It cannot have been on the very summit of the mountain that this happened. The mountain is too high for that. Canon Tristram tells how he and his party ascended it. They were able to ride practically to the top, and the ride took five hours. Activity is not easy on so high a summit. Tristram says, "We spent a great part of the day on the summit, but were before long painfully affected by the rarity of the atmosphere."

It was somewhere on the slopes of the beautiful and stately Mount Hermon that the Transfiguration happened. It must have happened in the night. Luke tells us that the disciples were weighted down with sleep (Lk.9:32). It was the next day when Jesus and his disciples came back to the plain to find the father of the epileptic boy waiting for them (Lk.9:37). It was some time in the sunset, or the late evening, or the night, that this amazing vision took place.
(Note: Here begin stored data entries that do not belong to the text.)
(** * XDP-Proxy loader: the lifecycle of [src/loader/prog.c]

    A shallow embedding of [main] and [unpin_needed_maps].  The loader is a
    sequence of calls into libc, libbpf/libxdp and the loader's own helper
    modules.  None of those is part of [prog.c]; each is modelled as an
    external call whose result is read from a [world] (the oracle of one run)
    and whose invocation is appended to a trace.  [main] is then a function
    from a world to a trace and an outcome. *)

From Stdlib Require Import ZArith List String Bool Lia.
Import ListNotations.
Local Open Scope string_scope.
Local Open Scope list_scope.
Local Open Scope Z_scope.

(** ** Data *)

Definition EXIT_SUCCESS : Z := 0.
Definition EXIT_FAILURE : Z := 1.

(** [int] and [unsigned int] are 32 bits wide; [time_t] is a signed 64-bit
    count of seconds and is kept as a plain [Z]. *)
Definition to_uint (z : Z) : Z := z mod 2 ^ 32.
Definition to_int (z : Z) : Z := (z + 2 ^ 31) mod 2 ^ 32 - 2 ^ 31.

(** The fields of [config__t] that [prog.c] reads.  The struct is declared in
    [loader/utils/config.h]; the one-bit fields are booleans here and the rule
    table, which the loader only hands on to [update_fwd_rules], is an opaque
    payload. *)
Record config__t := {
  cfg_verbose : Z;
  cfg_log_file : option string;
  cfg_interface : option string;          (* NULL or a name *)
  cfg_pin_maps : bool;
  cfg_update_time : Z;
  cfg_no_stats : bool;
  cfg_stats_per_second : bool;
  cfg_stdout_update_time : Z;
  cfg_rules : list Z
}.

(** [cli_t] after [parse_cli]; the override fields keep -1 for "unset". *)
Record cli_t := {
  cli_cfg_file : string;
  cli_help : bool;
  cli_list : bool;
  cli_skb : Z;
  cli_offload : Z;
  cli_time : Z;
  cli_verbose : Z;
  cli_log_file : option string;
  cli_interface : option string;
  cli_pin_maps : Z;
  cli_update_time : Z;
  cli_no_stats : Z;
  cli_stats_per_second : Z;
  cli_stdout_update_time : Z
}.

Record config_overrides_t := {
  ovr_verbose : Z;
  ovr_log_file : option string;
  ovr_interface : option string;
  ovr_pin_maps : Z;
  ovr_update_time : Z;
  ovr_no_stats : Z;
  ovr_stats_per_second : Z;
  ovr_stdout_update_time : Z
}.

Definition overrides_of_cli (cli : cli_t) : config_overrides_t :=
  {| ovr_verbose := cli_verbose cli;
     ovr_log_file := cli_log_file cli;
     ovr_interface := cli_interface cli;
     ovr_pin_maps := cli_pin_maps cli;
     ovr_update_time := cli_update_time cli;
     ovr_no_stats := cli_no_stats cli;
     ovr_stats_per_second := cli_stats_per_second cli;
     ovr_stdout_update_time := cli_stdout_update_time cli |}.

(** ** External calls *)

Inductive arg := AInt (z : Z) | AStr (s : string).

(** One constructor per function [prog.c] calls; a trace is a list of these
    in program order.  [log_msg] carries its required level, its error flag
    and the format string of the source with the arguments. *)
Inductive call :=
| parse_cli
| print_help_menu
| set_cfg_defaults
| load_config (cfg_file : string) (ovr : config_overrides_t)
| fprintf_stderr (fmt : string) (args : list arg)
| print_config (cfg : config__t)
| print_tool_info
| log_msg (req_lvl : Z) (error : bool) (fmt : string) (args : list arg)
| setrlimit
| if_nametoindex (name : string)
| set_libbpf_log_mode (silent : bool)
| load_bpf_obj (path : string)
| attach_xdp (ifidx : Z) (detach : bool) (skb offload : Z)
| get_map_fd (name : string)
| ring_buffer__new (fd : Z)
| get_bpf_obj
| unpin_map (dir name : string)
| pin_map (dir name : string)
| update_fwd_rules (fd : Z) (cfg : config__t)
| signal (signum : string)
| get_nprocs_conf
| time_NULL
| stat (path : string)
| calc_stats (fd cpus : Z) (per_second : bool)
| poll_fwd_rules_rb
| usleep (usec : Z)
| fprintf_stdout (fmt : string)
| ring_buffer__free
| xdp_program__close.

(** ** The monad of [main]: a trace, and either a value to go on with, a
    [return] from [main], or a run that is still inside the control loop when
    the oracle ends. *)

Inductive outcome (A : Type) :=
| Return (code : Z)
| Pending
| Continue (a : A).
Arguments Return {A} code.
Arguments Pending {A}.
Arguments Continue {A} a.

Definition M (A : Type) : Type := list call * outcome A.

Definition ret {A} (a : A) : M A := ([], Continue a).

Definition bind {A B} (m : M A) (f : A -> M B) : M B :=
  match m with
  | (t, Return c) => (t, Return c)
  | (t, Pending) => (t, Pending)
  | (t, Continue a) => let (t', r) := f a in (t ++ t', r)
  end.

Definition do (c : call) : M unit := ([c], Continue tt).
Definition return_ {A} (code : Z) : M A := ([], Return code).
Definition when (b : bool) (m : M unit) : M unit := if b then m else ret tt.

Notation "x <- m ;; k" := (bind m (fun x => k))
  (at level 61, m at next level, right associativity).
Notation "m ;;; k" := (bind m (fun _ => k))
  (at level 61, right associativity).

Definition trace {A} (m : M A) : list call := fst m.
Definition result {A} (m : M A) : outcome A := snd m.

(** ** The oracle of a run *)

(** What the environment answers during one pass through the loop body. *)
Record iter_env := {
  ie_cur_time : Z;                      (* time(NULL), line 276 *)
  ie_stat : option Z;                   (* stat(): None on failure, else st_mtime *)
  ie_load_config : Z * config__t;       (* return value and cfg as load_config leaves it *)
  ie_time_reload : Z;                   (* time(NULL), line 299 *)
  ie_time_check : Z;                    (* time(NULL), line 309 *)
  ie_calc_stats : Z;
  ie_sig_work : bool;                   (* SIGINT/SIGTERM delivered before usleep *)
  ie_sig_sleep : bool                   (* SIGINT/SIGTERM delivered during usleep *)
}.

Record world := {
  (* build-time configuration: macros that prog.c uses but does not define *)
  ENABLE_RULE_LOGGING : bool;
  XDP_OBJ_PATH : string;
  XDP_MAP_PIN_DIR : string;
  (* startup *)
  w_cli : cli_t;                        (* cli after parse_cli *)
  w_load_config : Z * config__t;
  w_setrlimit : Z;
  w_if_nametoindex : Z;                 (* unsigned int: 0 on failure (POSIX) *)
  w_load_bpf_obj : bool;                (* prog != NULL *)
  w_attach : Z * option string;         (* return value and mode_used *)
  w_map_stats : Z;
  w_map_fwd_rules : Z;
  w_map_fwd_rules_log : Z;
  w_ring_buffer_new : bool;             (* rb != NULL *)
  w_unpin_stale : Z;                    (* unpin_map before pinning *)
  w_pin : Z;
  w_nprocs : Z;
  w_time_end : Z;                       (* time(NULL), line 257 *)
  w_time_update : Z;                    (* time(NULL), line 260 *)
  w_time_config : Z;                    (* time(NULL), line 261 *)
  w_sig_startup : bool;                 (* signal between signal() and the first test of cont *)
  (* control loop *)
  w_iters : list iter_env;
  (* cleanup *)
  w_detach : Z;
  w_unpin_final : Z
}.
Why did Jesus go there? Why did he make this expedition to these lonely mountain slopes? Luke gives us the clue. He tells us that Jesus was praying (Lk.9:29).

We must put ourselves, as far as we can, in Jesus' place. By this time he was on the way to the Cross. Of that he was quite sure; again and again he told his disciples that it was so. At Caesarea Philippi we have seen him facing one problem and dealing with one question. We have seen him seeking to find out if there was anyone who had recognized him for who and what he was.

We have seen that question triumphantly answered, for Peter had grasped the great fact that Jesus could only be described as the Son of God. But there was an even greater question than that which Jesus had to solve before he set out on the last journey.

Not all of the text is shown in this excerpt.